• Exercise directions: Output the lines below exactly, please, from the first line until the line with "(v_secret _ V).", counting both.

• Extracted material:
(** Whatever [Load] lets through, the constructors accept. *)
Lemma assemble_valid c :
  Valid c →
  ∃ rd issuer, assemble c = Ok rd ∧
    rd_Logger rd = Some tt ∧ rd_Issuer rd = Some issuer ∧
    Challenge.NewIssuer (issuer_config c) = Ok issuer ∧
    Challenge.ServerAccountID issuer = cfg_SigningPublicKey c ∧
    rd_Tokens rd = Some (Token.MkIssuer (token_config c)) ∧
    (∃ f, NewFetcher (cfg_HorizonURL c) None = Ok f ∧ rd_Accounts rd = Some (accounts_api f)) ∧
    rd_Challenges rd = Some store_api ∧ rd_Health rd = Some health_api ∧
    rd_NetworkPassphrase rd = cfg_NetworkPassphrase c ∧ rd_WebAuthDomain rd = cfg_WebAuthDomain c ∧
    rd_HomeDomains rd = cfg_HomeDomains c ∧ rd_TOMLPath rd = cfg_TOMLPath c ∧
    rd_SigningPublicKey rd = cfg_SigningPublicKey c ∧ rd_TrustProxyHeaders rd = cfg_TrustProxyHeaders c.
Proof.
  intros V. destruct (v_key _ V) as (kp & Hkp & Hpub). destruct (v_horizon _ V) as (scheme & host & Hu & Hs & Hh).
  assert (HF : ∃ f, NewFetcher (cfg_HorizonURL c) None = Ok f).
  { unfold NewFetcher. rewrite Hu, (bool_decide_eq_false_2 _ Hs), (bool_decide_eq_false_2 _ Hh). by eexists. }
  destruct HF as [f HF].
  assert (HI : ∃ i, Challenge.NewIssuer (issuer_config c) = Ok i ∧
                    Challenge.ServerAccountID i = cfg_SigningPublicKey c).
  { destruct (v_homes _ V) as [Hne _]. destruct (cfg_HomeDomains c) as [|d ds] eqn:Hd; [done|].
    exists (Challenge.MkIssuer (issuer_config c) kp (list_to_set (d :: ds)) d
              (resolver_api (NewResolver (resolver_config c)))).
    split; [|by rewrite Hpub]. apply Challenge.challenge_NewIssuer_ok. simpl. rewrite Hd.
    split_and!; try done. apply (v_timeout _ V). }
  destruct HI as (i & HI & Hid).
  assert (HT : Token.NewIssuer (token_config c) = Ok (Token.MkIssuer (token_config c))).
  { apply Token.token_NewIssuer_ok. simpl. split; [done|]. pose proof (v_secret _ V).
    pose proof (v_issuer _ V). pose proof (v_lifetime _ V). unfold Token.minSecretLen. done. }
  unfold assemble. rewrite HF, HI, HT. simpl. eexists _, i. split; [reflexivity|]. simpl.
  split_and!; try done. by exists f.
Qed.
End lemmas.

• The completed task:
(** Whatever [Load] lets through, the constructors accept. *)
Lemma assemble_valid c :
  Valid c →
  ∃ rd issuer, assemble c = Ok rd ∧
    rd_Logger rd = Some tt ∧ rd_Issuer rd = Some issuer ∧
    Challenge.NewIssuer (issuer_config c) = Ok issuer ∧
    Challenge.ServerAccountID issuer = cfg_SigningPublicKey c ∧
    rd_Tokens rd = Some (Token.MkIssuer (token_config c)) ∧
    (∃ f, NewFetcher (cfg_HorizonURL c) None = Ok f ∧ rd_Accounts rd = Some (accounts_api f)) ∧
    rd_Challenges rd = Some store_api ∧ rd_Health rd = Some health_api ∧
    rd_NetworkPassphrase rd = cfg_NetworkPassphrase c ∧ rd_WebAuthDomain rd = cfg_WebAuthDomain c ∧
    rd_HomeDomains rd = cfg_HomeDomains c ∧ rd_TOMLPath rd = cfg_TOMLPath c ∧
    rd_SigningPublicKey rd = cfg_SigningPublicKey c ∧ rd_TrustProxyHeaders rd = cfg_TrustProxyHeaders c.
Proof.
  intros V. destruct (v_key _ V) as (kp & Hkp & Hpub). destruct (v_horizon _ V) as (scheme & host & Hu & Hs & Hh).
  assert (HF : ∃ f, NewFetcher (cfg_HorizonURL c) None = Ok f).
  { unfold NewFetcher. rewrite Hu, (bool_decide_eq_false_2 _ Hs), (bool_decide_eq_false_2 _ Hh). by eexists. }
  destruct HF as [f HF].
  assert (HI : ∃ i, Challenge.NewIssuer (issuer_config c) = Ok i ∧
                    Challenge.ServerAccountID i = cfg_SigningPublicKey c).
  { destruct (v_homes _ V) as [Hne _]. destruct (cfg_HomeDomains c) as [|d ds] eqn:Hd; [done|].
    exists (Challenge.MkIssuer (issuer_config c) kp (list_to_set (d :: ds)) d
              (resolver_api (NewResolver (resolver_config c)))).
    split; [|by rewrite Hpub]. apply Challenge.challenge_NewIssuer_ok. simpl. rewrite Hd.
    split_and!; try done. apply (v_timeout _ V). }
  destruct HI as (i & HI & Hid).
  assert (HT : Token.NewIssuer (token_config c) = Ok (Token.MkIssuer (token_config c))).
  { apply Token.token_NewIssuer_ok. simpl. split; [done|]. pose proof (v_secret _ V).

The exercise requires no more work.